**Work instruction**.
Return the following from the records below: each line, word for word, starting with the line that contains "(* ===== verification/Ulib.v ===== *)" and going on through the line that contains "system; [Unix S]", with nothing outside that range.

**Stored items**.
- - -

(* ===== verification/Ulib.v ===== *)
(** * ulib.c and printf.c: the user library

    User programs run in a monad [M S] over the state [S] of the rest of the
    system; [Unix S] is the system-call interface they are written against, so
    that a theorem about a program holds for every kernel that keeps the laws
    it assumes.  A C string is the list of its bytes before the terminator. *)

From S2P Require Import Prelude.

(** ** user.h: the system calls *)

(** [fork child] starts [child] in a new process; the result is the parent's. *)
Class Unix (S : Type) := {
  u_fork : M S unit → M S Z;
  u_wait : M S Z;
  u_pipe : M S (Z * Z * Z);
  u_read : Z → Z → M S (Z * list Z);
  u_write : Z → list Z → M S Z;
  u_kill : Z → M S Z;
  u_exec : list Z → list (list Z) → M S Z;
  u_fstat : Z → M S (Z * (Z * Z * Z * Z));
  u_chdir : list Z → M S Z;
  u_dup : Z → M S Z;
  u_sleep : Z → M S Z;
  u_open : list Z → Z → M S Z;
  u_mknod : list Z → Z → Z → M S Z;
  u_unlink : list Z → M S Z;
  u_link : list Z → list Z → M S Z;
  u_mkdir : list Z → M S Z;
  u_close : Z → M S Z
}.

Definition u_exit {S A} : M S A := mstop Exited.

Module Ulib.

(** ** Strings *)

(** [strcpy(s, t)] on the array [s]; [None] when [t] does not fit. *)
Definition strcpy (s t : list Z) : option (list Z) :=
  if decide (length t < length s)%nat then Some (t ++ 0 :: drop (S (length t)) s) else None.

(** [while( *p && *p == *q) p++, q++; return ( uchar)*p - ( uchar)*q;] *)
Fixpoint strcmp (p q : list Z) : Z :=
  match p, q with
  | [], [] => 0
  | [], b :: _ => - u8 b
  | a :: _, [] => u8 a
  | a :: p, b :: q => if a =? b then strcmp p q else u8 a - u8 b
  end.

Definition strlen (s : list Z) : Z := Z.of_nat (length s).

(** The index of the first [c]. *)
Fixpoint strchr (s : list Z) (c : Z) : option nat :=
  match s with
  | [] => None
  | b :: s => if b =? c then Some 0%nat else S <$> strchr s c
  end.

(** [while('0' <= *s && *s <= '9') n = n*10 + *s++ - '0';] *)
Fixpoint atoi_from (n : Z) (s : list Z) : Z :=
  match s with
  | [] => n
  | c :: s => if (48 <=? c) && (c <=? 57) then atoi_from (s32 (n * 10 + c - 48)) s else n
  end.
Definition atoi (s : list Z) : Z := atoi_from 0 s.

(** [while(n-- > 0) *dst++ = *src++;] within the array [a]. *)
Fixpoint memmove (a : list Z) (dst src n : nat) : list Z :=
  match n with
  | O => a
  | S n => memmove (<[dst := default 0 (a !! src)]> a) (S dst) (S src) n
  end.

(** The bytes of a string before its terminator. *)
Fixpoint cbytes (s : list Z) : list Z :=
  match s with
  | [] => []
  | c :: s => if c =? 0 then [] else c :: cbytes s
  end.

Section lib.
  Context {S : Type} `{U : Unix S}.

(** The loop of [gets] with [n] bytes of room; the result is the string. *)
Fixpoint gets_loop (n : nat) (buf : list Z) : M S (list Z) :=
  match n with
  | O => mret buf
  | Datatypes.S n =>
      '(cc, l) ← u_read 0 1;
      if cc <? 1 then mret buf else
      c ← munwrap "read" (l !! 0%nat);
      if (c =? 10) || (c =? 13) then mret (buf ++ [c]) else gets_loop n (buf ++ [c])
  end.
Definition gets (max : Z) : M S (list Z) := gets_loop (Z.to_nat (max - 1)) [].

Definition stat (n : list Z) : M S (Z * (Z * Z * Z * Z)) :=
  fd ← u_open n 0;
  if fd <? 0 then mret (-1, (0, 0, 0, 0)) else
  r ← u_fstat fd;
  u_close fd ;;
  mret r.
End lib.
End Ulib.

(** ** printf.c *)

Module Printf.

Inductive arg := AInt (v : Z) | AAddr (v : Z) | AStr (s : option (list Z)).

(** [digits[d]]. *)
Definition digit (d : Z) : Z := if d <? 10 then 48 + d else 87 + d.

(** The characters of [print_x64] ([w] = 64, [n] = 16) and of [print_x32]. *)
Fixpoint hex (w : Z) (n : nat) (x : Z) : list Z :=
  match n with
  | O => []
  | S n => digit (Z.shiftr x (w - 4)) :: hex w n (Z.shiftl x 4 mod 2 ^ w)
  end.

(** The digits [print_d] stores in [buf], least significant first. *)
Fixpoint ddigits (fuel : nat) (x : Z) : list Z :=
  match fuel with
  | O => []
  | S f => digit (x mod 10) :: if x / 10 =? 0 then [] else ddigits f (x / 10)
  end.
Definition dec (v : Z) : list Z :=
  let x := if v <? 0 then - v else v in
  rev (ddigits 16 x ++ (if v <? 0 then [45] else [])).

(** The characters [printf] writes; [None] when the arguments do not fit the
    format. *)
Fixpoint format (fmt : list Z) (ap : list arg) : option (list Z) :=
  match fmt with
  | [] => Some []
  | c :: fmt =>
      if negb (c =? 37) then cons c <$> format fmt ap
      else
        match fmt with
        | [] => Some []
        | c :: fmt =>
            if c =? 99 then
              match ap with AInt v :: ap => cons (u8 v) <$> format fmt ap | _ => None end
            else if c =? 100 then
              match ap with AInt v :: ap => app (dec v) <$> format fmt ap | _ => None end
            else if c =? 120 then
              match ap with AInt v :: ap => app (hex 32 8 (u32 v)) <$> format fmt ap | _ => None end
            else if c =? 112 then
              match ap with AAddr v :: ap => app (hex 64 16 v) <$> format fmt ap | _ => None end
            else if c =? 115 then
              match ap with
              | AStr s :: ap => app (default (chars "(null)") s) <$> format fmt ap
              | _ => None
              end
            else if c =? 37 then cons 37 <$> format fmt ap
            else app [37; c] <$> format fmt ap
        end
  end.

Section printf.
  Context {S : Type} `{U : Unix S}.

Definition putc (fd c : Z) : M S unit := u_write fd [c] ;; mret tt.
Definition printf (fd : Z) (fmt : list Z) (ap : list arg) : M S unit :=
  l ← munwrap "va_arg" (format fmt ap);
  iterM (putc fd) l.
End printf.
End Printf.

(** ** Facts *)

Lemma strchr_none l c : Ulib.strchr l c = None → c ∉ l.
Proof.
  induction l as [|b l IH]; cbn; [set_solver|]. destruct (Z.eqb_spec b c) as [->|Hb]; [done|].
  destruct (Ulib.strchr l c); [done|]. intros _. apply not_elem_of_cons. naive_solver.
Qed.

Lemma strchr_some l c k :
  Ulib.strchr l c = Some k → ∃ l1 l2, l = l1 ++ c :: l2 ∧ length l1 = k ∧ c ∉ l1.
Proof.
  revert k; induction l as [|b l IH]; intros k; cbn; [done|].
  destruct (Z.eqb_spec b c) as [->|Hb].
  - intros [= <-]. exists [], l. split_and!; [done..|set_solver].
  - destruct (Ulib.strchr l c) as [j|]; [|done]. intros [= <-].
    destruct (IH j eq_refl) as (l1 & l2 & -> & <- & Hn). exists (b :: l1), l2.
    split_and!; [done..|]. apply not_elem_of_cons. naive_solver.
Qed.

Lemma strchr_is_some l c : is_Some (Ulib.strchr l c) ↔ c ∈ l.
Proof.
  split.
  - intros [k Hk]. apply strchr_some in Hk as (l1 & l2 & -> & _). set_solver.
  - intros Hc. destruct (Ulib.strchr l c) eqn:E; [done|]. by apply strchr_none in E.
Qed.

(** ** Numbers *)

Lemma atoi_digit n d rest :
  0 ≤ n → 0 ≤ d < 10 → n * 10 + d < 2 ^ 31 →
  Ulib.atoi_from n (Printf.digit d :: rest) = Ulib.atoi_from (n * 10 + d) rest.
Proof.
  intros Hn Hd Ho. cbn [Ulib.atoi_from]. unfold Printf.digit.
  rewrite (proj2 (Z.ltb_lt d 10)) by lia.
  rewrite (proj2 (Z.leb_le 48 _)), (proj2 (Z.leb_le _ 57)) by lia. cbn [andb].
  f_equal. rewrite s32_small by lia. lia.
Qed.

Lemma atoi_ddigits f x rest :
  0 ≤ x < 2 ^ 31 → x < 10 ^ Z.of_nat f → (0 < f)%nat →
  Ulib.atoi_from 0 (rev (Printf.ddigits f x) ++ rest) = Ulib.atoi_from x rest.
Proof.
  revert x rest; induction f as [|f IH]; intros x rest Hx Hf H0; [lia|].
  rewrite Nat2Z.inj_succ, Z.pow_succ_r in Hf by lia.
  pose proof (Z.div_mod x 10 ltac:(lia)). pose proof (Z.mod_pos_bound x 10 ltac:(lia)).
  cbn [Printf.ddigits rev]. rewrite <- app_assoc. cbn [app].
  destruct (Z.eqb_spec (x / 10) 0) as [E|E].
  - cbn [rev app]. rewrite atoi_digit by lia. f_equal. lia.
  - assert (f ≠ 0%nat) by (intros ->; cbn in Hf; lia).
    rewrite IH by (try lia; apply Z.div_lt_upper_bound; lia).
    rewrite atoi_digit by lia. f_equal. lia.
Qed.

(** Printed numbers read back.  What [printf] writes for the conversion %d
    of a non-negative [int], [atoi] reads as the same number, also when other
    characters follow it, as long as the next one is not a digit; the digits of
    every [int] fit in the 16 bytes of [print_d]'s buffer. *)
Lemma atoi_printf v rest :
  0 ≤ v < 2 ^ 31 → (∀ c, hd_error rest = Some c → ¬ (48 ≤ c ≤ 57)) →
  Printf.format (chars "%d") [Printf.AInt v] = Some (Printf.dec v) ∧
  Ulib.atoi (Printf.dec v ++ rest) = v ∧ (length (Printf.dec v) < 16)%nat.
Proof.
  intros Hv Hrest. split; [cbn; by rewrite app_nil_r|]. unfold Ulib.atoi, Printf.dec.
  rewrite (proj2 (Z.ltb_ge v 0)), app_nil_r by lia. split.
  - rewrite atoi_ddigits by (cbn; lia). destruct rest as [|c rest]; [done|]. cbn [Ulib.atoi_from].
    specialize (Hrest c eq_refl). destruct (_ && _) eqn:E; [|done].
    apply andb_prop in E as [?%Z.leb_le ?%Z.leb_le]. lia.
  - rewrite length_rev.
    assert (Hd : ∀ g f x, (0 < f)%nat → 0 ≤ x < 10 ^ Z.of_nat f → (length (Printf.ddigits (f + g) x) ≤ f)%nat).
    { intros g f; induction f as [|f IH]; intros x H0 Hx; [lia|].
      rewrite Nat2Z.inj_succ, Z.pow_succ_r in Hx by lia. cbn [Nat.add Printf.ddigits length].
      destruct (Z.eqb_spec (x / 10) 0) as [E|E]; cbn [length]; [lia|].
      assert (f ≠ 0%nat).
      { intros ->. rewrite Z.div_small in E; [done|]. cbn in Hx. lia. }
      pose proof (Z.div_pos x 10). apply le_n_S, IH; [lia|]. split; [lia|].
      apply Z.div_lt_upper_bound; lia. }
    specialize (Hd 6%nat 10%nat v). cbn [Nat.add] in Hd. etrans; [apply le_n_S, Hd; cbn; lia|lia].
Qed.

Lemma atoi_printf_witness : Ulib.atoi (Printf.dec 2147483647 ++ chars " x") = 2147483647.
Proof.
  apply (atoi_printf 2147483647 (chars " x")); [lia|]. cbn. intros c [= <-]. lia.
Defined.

- - -

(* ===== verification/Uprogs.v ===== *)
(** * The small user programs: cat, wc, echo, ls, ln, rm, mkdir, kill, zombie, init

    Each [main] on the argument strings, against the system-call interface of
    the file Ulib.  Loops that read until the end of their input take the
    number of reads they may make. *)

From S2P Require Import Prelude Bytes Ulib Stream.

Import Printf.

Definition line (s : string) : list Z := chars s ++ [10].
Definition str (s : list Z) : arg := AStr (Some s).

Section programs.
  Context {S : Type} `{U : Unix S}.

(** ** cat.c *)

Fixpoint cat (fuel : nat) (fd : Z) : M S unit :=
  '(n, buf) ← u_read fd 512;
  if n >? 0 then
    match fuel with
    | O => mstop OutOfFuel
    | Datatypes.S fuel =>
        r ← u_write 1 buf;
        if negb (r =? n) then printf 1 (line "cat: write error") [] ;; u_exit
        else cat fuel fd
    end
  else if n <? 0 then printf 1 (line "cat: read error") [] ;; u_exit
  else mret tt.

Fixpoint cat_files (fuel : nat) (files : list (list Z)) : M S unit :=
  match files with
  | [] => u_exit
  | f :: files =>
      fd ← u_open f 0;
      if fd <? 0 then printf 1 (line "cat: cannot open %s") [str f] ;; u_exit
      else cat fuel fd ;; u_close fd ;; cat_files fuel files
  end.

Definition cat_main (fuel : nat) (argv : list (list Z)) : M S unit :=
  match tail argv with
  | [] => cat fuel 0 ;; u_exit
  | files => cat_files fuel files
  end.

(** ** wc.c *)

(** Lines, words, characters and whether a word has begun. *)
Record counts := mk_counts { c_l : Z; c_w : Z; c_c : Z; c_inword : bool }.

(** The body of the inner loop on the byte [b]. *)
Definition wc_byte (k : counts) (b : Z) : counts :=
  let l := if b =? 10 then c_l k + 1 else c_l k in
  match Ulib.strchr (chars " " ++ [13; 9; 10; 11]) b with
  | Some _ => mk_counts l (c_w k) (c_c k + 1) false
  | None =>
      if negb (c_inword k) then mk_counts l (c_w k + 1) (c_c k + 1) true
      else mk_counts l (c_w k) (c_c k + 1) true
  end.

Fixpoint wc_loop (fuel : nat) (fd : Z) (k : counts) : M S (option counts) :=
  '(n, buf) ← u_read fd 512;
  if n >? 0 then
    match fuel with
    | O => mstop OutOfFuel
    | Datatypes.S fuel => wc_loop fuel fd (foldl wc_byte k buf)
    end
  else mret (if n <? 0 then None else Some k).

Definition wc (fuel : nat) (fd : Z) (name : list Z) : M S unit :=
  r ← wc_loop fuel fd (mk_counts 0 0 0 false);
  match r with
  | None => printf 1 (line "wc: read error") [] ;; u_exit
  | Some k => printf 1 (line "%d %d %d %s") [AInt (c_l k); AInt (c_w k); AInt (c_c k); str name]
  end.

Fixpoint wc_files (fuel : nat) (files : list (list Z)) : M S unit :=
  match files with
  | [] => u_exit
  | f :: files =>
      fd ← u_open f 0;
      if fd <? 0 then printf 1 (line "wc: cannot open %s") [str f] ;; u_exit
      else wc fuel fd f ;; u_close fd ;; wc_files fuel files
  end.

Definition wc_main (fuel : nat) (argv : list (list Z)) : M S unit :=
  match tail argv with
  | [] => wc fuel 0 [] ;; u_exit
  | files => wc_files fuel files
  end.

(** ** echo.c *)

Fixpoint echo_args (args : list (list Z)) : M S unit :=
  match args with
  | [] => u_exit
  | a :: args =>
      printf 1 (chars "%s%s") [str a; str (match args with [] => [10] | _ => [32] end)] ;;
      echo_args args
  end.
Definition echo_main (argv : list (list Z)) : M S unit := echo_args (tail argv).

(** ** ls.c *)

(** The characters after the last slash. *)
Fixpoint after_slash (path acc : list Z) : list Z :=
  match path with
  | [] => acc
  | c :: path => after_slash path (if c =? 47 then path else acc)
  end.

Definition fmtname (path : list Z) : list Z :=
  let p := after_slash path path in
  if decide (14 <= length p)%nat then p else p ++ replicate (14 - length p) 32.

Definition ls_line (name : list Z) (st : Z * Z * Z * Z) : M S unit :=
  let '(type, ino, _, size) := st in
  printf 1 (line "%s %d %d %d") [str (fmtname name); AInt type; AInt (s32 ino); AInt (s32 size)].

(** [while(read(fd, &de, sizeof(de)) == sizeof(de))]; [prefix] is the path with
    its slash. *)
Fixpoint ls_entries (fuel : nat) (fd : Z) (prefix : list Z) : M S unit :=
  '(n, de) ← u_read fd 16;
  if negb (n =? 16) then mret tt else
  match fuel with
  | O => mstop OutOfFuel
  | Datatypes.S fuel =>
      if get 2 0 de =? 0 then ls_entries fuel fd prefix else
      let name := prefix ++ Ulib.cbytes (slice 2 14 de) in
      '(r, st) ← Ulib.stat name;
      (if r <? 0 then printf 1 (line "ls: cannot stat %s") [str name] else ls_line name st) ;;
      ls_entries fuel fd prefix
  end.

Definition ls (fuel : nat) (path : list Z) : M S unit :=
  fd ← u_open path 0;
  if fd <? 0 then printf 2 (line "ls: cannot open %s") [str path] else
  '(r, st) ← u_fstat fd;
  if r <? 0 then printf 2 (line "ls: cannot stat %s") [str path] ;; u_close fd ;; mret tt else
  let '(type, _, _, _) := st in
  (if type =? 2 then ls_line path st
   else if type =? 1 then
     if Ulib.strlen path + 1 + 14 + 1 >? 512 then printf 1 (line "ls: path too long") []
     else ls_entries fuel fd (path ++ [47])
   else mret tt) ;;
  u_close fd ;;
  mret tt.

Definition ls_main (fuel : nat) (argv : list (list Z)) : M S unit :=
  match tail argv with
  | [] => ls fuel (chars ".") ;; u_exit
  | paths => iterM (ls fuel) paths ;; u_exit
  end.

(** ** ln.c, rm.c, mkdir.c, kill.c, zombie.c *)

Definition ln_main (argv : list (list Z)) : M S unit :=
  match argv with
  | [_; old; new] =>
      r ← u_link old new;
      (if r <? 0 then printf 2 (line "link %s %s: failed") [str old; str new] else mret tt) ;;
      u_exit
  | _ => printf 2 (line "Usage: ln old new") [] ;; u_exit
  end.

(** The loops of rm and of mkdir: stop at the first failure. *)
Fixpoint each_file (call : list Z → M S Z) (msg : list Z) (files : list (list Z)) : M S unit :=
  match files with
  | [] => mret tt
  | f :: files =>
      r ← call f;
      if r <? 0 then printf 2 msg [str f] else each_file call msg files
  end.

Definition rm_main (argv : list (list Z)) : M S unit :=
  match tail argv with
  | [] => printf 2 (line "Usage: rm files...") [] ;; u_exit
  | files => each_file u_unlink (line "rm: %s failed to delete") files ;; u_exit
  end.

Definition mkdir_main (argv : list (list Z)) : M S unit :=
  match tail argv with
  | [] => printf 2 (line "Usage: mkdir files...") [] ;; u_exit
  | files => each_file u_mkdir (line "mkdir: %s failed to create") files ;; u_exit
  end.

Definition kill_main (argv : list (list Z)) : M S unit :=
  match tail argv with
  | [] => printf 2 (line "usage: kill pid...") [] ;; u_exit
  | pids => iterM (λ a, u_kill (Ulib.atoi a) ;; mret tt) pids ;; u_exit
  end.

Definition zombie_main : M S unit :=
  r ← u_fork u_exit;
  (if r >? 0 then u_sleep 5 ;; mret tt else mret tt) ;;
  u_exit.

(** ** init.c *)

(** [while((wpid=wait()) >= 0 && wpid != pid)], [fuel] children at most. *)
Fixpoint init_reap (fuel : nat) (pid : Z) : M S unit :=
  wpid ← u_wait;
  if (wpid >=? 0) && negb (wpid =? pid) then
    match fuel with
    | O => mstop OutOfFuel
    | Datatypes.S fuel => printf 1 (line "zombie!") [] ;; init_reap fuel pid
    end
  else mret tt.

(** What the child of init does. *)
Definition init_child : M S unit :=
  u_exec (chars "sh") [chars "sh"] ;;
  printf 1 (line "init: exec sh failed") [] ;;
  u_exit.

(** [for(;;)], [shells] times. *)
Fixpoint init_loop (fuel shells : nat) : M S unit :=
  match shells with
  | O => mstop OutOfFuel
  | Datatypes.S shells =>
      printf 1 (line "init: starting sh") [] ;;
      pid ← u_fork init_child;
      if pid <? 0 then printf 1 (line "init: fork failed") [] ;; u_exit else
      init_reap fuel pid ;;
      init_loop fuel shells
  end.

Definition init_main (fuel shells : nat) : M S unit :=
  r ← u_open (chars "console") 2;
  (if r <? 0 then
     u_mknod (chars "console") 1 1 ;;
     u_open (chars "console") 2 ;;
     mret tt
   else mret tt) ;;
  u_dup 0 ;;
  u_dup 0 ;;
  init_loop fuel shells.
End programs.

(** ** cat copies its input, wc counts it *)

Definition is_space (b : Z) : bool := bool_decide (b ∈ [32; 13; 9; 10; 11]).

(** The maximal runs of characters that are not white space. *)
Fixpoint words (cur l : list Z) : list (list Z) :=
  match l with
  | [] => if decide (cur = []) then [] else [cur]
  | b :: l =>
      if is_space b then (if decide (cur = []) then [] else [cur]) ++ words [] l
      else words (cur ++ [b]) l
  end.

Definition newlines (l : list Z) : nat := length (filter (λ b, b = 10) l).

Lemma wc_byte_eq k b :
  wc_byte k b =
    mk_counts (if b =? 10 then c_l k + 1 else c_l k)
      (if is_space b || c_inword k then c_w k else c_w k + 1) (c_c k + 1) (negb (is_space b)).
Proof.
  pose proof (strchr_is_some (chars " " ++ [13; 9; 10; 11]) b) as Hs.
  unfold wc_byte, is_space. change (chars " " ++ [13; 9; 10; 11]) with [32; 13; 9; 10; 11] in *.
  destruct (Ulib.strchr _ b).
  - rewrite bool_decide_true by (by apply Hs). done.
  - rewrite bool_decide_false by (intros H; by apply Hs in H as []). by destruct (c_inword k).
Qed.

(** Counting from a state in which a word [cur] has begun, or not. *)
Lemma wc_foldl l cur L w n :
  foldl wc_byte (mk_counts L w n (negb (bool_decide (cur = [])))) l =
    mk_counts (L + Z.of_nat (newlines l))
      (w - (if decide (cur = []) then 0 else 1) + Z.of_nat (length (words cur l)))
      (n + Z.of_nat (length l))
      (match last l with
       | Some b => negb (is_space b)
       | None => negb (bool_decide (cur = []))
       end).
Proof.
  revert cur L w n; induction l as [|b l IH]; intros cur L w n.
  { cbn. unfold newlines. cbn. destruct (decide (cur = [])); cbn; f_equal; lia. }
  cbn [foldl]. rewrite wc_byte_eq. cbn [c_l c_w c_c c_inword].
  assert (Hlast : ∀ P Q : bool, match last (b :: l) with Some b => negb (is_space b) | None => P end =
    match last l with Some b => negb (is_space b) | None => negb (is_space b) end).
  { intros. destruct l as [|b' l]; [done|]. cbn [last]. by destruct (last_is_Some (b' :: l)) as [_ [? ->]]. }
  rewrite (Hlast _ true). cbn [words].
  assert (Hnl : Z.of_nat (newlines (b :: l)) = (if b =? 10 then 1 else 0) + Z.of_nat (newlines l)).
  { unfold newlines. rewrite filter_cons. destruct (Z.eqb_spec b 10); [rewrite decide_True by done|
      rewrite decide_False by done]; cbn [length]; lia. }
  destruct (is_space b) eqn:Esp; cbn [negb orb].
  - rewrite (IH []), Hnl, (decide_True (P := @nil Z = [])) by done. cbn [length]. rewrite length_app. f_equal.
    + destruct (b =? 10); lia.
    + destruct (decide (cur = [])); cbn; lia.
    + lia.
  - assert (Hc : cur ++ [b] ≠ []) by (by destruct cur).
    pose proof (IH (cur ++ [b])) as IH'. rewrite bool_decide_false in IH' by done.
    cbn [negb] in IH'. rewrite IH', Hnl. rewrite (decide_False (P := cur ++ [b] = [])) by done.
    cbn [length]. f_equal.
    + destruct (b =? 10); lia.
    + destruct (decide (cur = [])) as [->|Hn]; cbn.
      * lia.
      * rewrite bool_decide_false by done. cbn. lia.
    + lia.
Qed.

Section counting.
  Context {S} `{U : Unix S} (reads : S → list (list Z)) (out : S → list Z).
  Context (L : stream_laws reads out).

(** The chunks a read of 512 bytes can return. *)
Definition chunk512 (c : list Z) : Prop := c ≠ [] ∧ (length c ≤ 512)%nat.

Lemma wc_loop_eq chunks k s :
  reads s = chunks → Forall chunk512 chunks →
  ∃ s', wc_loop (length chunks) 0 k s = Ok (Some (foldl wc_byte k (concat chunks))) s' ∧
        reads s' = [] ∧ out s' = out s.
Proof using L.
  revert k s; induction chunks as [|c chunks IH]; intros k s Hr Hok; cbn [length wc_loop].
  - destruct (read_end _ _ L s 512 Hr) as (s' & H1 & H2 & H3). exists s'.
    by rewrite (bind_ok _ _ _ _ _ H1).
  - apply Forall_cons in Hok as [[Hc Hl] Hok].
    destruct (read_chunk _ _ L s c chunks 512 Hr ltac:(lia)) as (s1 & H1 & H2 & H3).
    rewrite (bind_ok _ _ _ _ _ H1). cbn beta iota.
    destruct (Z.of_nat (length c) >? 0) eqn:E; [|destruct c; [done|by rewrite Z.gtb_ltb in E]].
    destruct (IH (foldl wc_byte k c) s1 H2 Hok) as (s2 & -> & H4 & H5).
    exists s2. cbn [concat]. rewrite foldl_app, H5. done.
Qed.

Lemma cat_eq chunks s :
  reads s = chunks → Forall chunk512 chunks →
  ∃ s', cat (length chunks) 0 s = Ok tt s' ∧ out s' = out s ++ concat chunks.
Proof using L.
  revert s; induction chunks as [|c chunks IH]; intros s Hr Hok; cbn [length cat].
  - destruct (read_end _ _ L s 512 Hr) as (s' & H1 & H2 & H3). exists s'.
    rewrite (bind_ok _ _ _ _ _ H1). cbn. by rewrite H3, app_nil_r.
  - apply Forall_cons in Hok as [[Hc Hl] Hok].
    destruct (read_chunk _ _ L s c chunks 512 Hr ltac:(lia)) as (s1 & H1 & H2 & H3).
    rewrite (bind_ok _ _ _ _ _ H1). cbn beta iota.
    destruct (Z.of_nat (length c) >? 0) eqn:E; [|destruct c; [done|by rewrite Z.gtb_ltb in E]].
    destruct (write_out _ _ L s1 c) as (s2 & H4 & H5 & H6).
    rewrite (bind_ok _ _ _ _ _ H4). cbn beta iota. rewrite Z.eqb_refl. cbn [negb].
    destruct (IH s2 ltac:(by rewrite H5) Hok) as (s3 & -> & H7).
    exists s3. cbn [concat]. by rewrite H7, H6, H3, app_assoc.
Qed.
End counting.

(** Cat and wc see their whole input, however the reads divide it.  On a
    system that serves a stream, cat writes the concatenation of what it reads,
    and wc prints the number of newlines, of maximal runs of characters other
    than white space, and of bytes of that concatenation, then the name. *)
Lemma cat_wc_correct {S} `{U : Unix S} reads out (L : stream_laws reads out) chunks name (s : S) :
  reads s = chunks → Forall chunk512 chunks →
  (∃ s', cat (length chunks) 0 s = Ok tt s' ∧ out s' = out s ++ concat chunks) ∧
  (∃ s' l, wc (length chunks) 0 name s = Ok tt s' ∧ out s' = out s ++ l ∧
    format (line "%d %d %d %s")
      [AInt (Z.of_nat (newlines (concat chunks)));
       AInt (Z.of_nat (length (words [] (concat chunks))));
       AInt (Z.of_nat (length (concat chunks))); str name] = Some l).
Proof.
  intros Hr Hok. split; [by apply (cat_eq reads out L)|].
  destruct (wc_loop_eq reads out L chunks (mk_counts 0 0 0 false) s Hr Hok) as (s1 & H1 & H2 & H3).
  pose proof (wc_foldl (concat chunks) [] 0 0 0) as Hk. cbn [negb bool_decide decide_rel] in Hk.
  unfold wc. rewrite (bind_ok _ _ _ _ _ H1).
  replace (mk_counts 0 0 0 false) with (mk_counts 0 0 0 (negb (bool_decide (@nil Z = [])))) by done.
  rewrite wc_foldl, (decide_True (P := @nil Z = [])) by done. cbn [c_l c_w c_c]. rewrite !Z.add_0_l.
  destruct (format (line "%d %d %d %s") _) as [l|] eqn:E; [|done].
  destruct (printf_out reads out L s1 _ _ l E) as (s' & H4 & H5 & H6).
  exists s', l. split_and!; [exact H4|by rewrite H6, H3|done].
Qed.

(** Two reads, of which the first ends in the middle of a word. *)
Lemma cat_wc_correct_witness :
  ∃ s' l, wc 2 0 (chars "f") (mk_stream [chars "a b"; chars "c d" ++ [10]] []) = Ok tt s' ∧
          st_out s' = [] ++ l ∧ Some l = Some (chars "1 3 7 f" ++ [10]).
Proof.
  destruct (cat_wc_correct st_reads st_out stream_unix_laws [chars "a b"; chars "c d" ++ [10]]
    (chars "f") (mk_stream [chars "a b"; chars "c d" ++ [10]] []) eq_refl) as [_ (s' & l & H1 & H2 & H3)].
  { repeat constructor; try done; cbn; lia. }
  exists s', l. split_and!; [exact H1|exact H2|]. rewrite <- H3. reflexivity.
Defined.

- - -

**Solution**.
(* ===== verification/Ulib.v ===== *)
(** * ulib.c and printf.c: the user library

    User programs run in a monad [M S] over the state [S] of the rest of the
    system; [Unix S] is the system-call interface they are written against, so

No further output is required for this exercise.